The applicant reporting for the transaction has Registered for Entity User and for Business User in Single Master Form on FIRMS Portal. Now, the process of registration is mentioned below:

STEP 1: – Registration for Business User

To register as the new business user, the applicant has to visit the official website of FIRMS and register in accordance with the following mentioned procedure:

  • Click on the registration for new business user and fill up the details in the form.
  • After filling the details, the business user needs to submit the registration form, the concerned authorised dealer bank branch will verify the same.
  • The rejection or approval of the same would be intimated through email to the business user on the email provided for registration.
  • Form FC-GPR is issued by the Reserve Bank of India (RBI) when the Company receives the foreign investment, and against such investment the Company will allot shares to a foreign investor, then it is mandatory for the Company to file details of such allotment of shares using the form FC-GPR.
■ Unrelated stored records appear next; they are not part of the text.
(* ===== verification/DynamicBuffer.v ===== *)
(** * The transmit buffer

    [src/detail/dynamic_buffer.cpp] and
    [include/ws-streaming/detail/dynamic_buffer.hpp].  The deque of blocks is a
    list of byte lists; an Asio buffer descriptor into it is a block index, an
    offset and a length.  Sizes are [nat]: no sum the code forms exceeds the
    memory it has allocated.  The loops carry fuel and return [None] when it
    runs out; [write], [consume] and [data] are proved never to.

    The contract ([fifo]): the buffer is a byte queue.  [write] appends the
    longest prefix that fits, [consume] drops from the front, [data] shows a
    prefix of the queue. *)
From S2P Require Import Prelude.
#[local] Open Scope nat_scope.

(** ** State *)

Record dynamic_buffer := mk_buffer {
  blocks : list (list Z);
  block_size : nat;
  max_blocks : nat;
  used : nat;
  read_offset : nat;
  write_offset : nat;
  size : nat
}.

Definition MAX_BUFFERS : nat := 64.

(** [boost::asio::mutable_buffer] into block [mb_block]. *)
Record mutable_buffer := { mb_block : nat; mb_offset : nat; mb_len : nat }.

Definition set_blocks (bl : list (list Z)) (b : dynamic_buffer) : dynamic_buffer :=
  mk_buffer bl (block_size b) (max_blocks b) (used b) (read_offset b) (write_offset b) (size b).

Definition set_offsets (u ro wo sz : nat) (b : dynamic_buffer) : dynamic_buffer :=
  mk_buffer (blocks b) (block_size b) (max_blocks b) u ro wo sz.

(** ** boost::asio::buffer_copy

    The library copies bytes from a source sequence into the memory a target
    sequence describes, in order, until either is exhausted, and returns the
    number copied. *)

Definition bufs_total (bufs : list mutable_buffer) : nat := sum_list (mb_len <$> bufs).

Fixpoint scatter (bufs : list mutable_buffer) (src : list Z) (mem : list (list Z))
    : list (list Z) :=
  match bufs with
  | [] => mem
  | d :: bufs =>
      scatter bufs (drop (mb_len d) src)
        (alter (splice (mb_offset d) (take (mb_len d) src)) (mb_block d) mem)
  end.
(* ===== verification/BasePeer.v ===== *)
(** * The transport-independent half of a peer

    [src/detail/base_peer.cpp] and [include/ws-streaming/detail/base_peer.hpp]:
    the receive buffer, frame and packet parsing, metadata decoding, and the
    close protocol.  The object is a pair of the base-class state and the state
    [T] of the derived class; the pure virtual functions are the operations of
    the classes [Transport] and [ControlSender], whose laws say what a derived
    class may do to the base state.  Raising a signal appends to [raised]; the
    slots themselves belong to the connection.  A pointer into the receive
    buffer is an offset.  The parsing loops carry fuel, and are proved never to
    run out of it. *)
From S2P Require Import Prelude Json.
From S2P Require WebsocketProtocol StreamingProtocol.
Module WS := WebsocketProtocol.
Module SP := StreamingProtocol.
#[local] Open Scope nat_scope.

(** ** Shared types *)

(** boost::system::error_code, with the values the sources name. *)
Inductive error_code : Type :=
| success
| no_buffer_space
| operation_not_supported
| operation_aborted
| would_block
| timeout
| bad_status
| other_error (n : Z).

#[export] Instance error_code_eq_dec : EqDecision error_code.
Proof. solve_decision. Defined.

(** Handlers posted to the executor by [run(data, size)]. *)
Inductive posted_handler : Type :=
| post_close (ec : error_code)
| post_process_buffer.

Section Types.
Context `{JL : JsonLib}.

(** The three signals. *)
Inductive signal : Type :=
| on_data_received (signo : Z) (data : list Z)
| on_metadata_received (signo : Z) (method : string) (params : json)
| on_closed (ec : error_code).
(** A run of the transmit side, seen from outside. *)
Lemma peer_acts_sent l : forall p : peer,
  Forall sendable (sends l) -> peer_ok (is_closed p.1) p.2 ->
  exists p', acts l p = Some p' /\ peer_ok (is_closed p'.1) p'.2 /\ may_close p.1 p'.1 /\
    wired (mjoin (message_bytes (use_tcp_protocol p.1) <$> sends l)) p p' /\
    (is_closed p'.1 = false ->
       outgoing p'.2 = outgoing p.2 ++ mjoin (message_bytes (use_tcp_protocol p.1) <$> sends l)).
Proof.
  induction l as [|a l IH]; intros p Hm Hp; cbn [acts].
  { exists p. split_and!; try done; [apply may_close_refl|apply wired_same; [apply Hp|done]|].
    intros _. cbn. by rewrite app_nil_r. }
  assert (Hsplit : sends (a :: l) = sends [a] ++ sends l).
  { unfold sends. change (a :: l) with ([a] ++ l). apply omap_app. }
  rewrite Hsplit in *. apply Forall_app in Hm as [Hm1 Hm2].
  destruct (peer_act_spec a p) as (p1 & -> & Hsent); [|done|].
  { intros m ->. by apply Forall_cons in Hm1 as [? _]. }
  pose proof Hsent as [Ho Hb Hs _].
  destruct (IH p1 Hm2 Ho) as (p' & -> & Ho' & Hb' & Hw' & Hs'). exists p'. split; [done|]. split; [done|].
  assert (Htcp : use_tcp_protocol p1.1 = use_tcp_protocol p.1) by apply Hb. rewrite Htcp in *.
  rewrite fmap_app. unfold mjoin. rewrite join_app.
  split; [by eapply may_close_trans|]. split; [by eapply wired_trans|].
  intros Hc. rewrite (Hs' Hc). rewrite app_assoc. f_equal. apply Hs.
  by destruct Hb' as [_ _ _ _ _ [[<- _]|(E & E' & _)]]; [|congruence].
Qed.

Lemma peer_acts_spec l (p : peer) :
  Forall sendable (sends l) -> peer_ok (is_closed p.1) p.2 ->
  exists p', acts l p = Some p' /\ peer_ok (is_closed p'.1) p'.2 /\
    (is_closed p.1 = true -> is_closed p'.1 = true) /\
    (is_closed p'.1 = false ->
       outgoing p'.2 = outgoing p.2 ++ mjoin (message_bytes (use_tcp_protocol p.1) <$> sends l)).
Proof.
  intros Hm Hp. destruct (peer_acts_sent l p Hm Hp) as (p' & -> & Ho & Hb & _ & Hs).
  exists p'. split_and!; try done. destruct Hb as [_ _ _ _ _ [[-> _]|(_ & -> & _)]]; done.
Qed.

Lemma peer_make_peer_ok s tcp rx tx : peer_ok false (make_peer s tcp rx tx).2.
Proof. constructor; cbn; try done. apply DB.make_wf. Qed.

Lemma make_peer_outgoing s tcp rx tx : outgoing (make_peer s tcp rx tx).2 = wire s.
Proof.
  unfold outgoing, make_peer. cbn [snd set_send_buffer_size set_socket socket tx_buffer].
  by rewrite wire_set_send_buffer, wire_non_blocking, app_nil_r.
Qed.
End Runs.

(** A scripted socket, for evaluation: each [send] accepts at most the next
    number of bytes of the script, each [receive] gives the next result. *)
Record script := mk_socket {
  sc_wire : list Z;
  sc_sends : list nat;
  sc_receives : list (list Z + error_code);
  sc_open : bool
}.

Definition mk_script (w : list Z) (sends : list nat) (receives : list (list Z + error_code)) : script :=
  mk_socket w sends receives true.
Section Witness.
#[local] Existing Instance jv_json.
#[local] Existing Instance idle_transport.
#[local] Existing Instance idle_sender.

(** A packet that claims 1024 bytes, in two reads, with a maximum of 16. *)
Definition oversized_chunks : list (list Z) := [[7; 0; 0; 16; 0; 4]; [0; 0; 1; 2; 3; 4; 5; 6; 7; 8]]%Z.

Lemma closes_exactly_when_full_witness :
  exists p, feed oversized_chunks idle_start = Some p /\ is_closed p.1 = true /\
    closings p.1 = [on_closed no_buffer_space] /\ deliveries p.1 = [].
Proof.
  destruct (feed oversized_chunks idle_start) as [p|] eqn:E; [|by vm_compute in E].
  exists p. split; [reflexivity|].
  assert (Hm : 0 < 16) by lia.
  assert (Hpl : plain_stream true (mjoin oversized_chunks)) by by left.
  pose proof (feed_fed _ _ _ E) as Hf.
  destruct (closes_exactly_when_full true 16 oversized_chunks (mk_idle 0 []) p ltac:(exact I) Hm Hf Hpl) as (H1 & H2 & H3 & _).
  assert (Hc : is_closed p.1 = true) by (apply H3; exists 2; vm_compute; reflexivity).
  split; [exact Hc|]. split; [rewrite H2, Hc; reflexivity|]. rewrite H1. vm_compute. reflexivity.
Defined.
End Witness.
STEP 2: – Log in to the Single Master Form (SMF)

  • To login to the firms, the applicant needs to log in through user-name and password received via email.
  • The applicant shall select the Return Type as FC-GPR and then information in accordance with the following tabs needs to be filled in.

 STEP 3: – Details in FC-GPR

  • Entity Details:

The Investee Company details like CIN, Company Name, PAN details are pre-filled while some other details like entry route, applicable sectoral cap/statutory ceiling will have to be reported separately.

  • Issue Details:

1. Date of Issue, Nature of Issue and Initial FC-GPR Reference No. in case of subsequent filing.

2. Whether the change in the shareholding pattern due to this transaction being reported has already been accounted in the pre-transaction shareholding pattern, select yes or no.

  • Details of the Foreign Investors:

1. General details such as number of investors, Name, Address, Country of residence, and Constitution/nature of the investing entity.

2. Remittance details like Name & Address of AD Bank, Mode of Payment, Date and Amount of remittance, FIRC Number needs to be filled.

  • The Amount of Issue:

Total Amount of Inflow and the amount for which capital instruments have been issued shall be automatically filled in as per the details filled earlier.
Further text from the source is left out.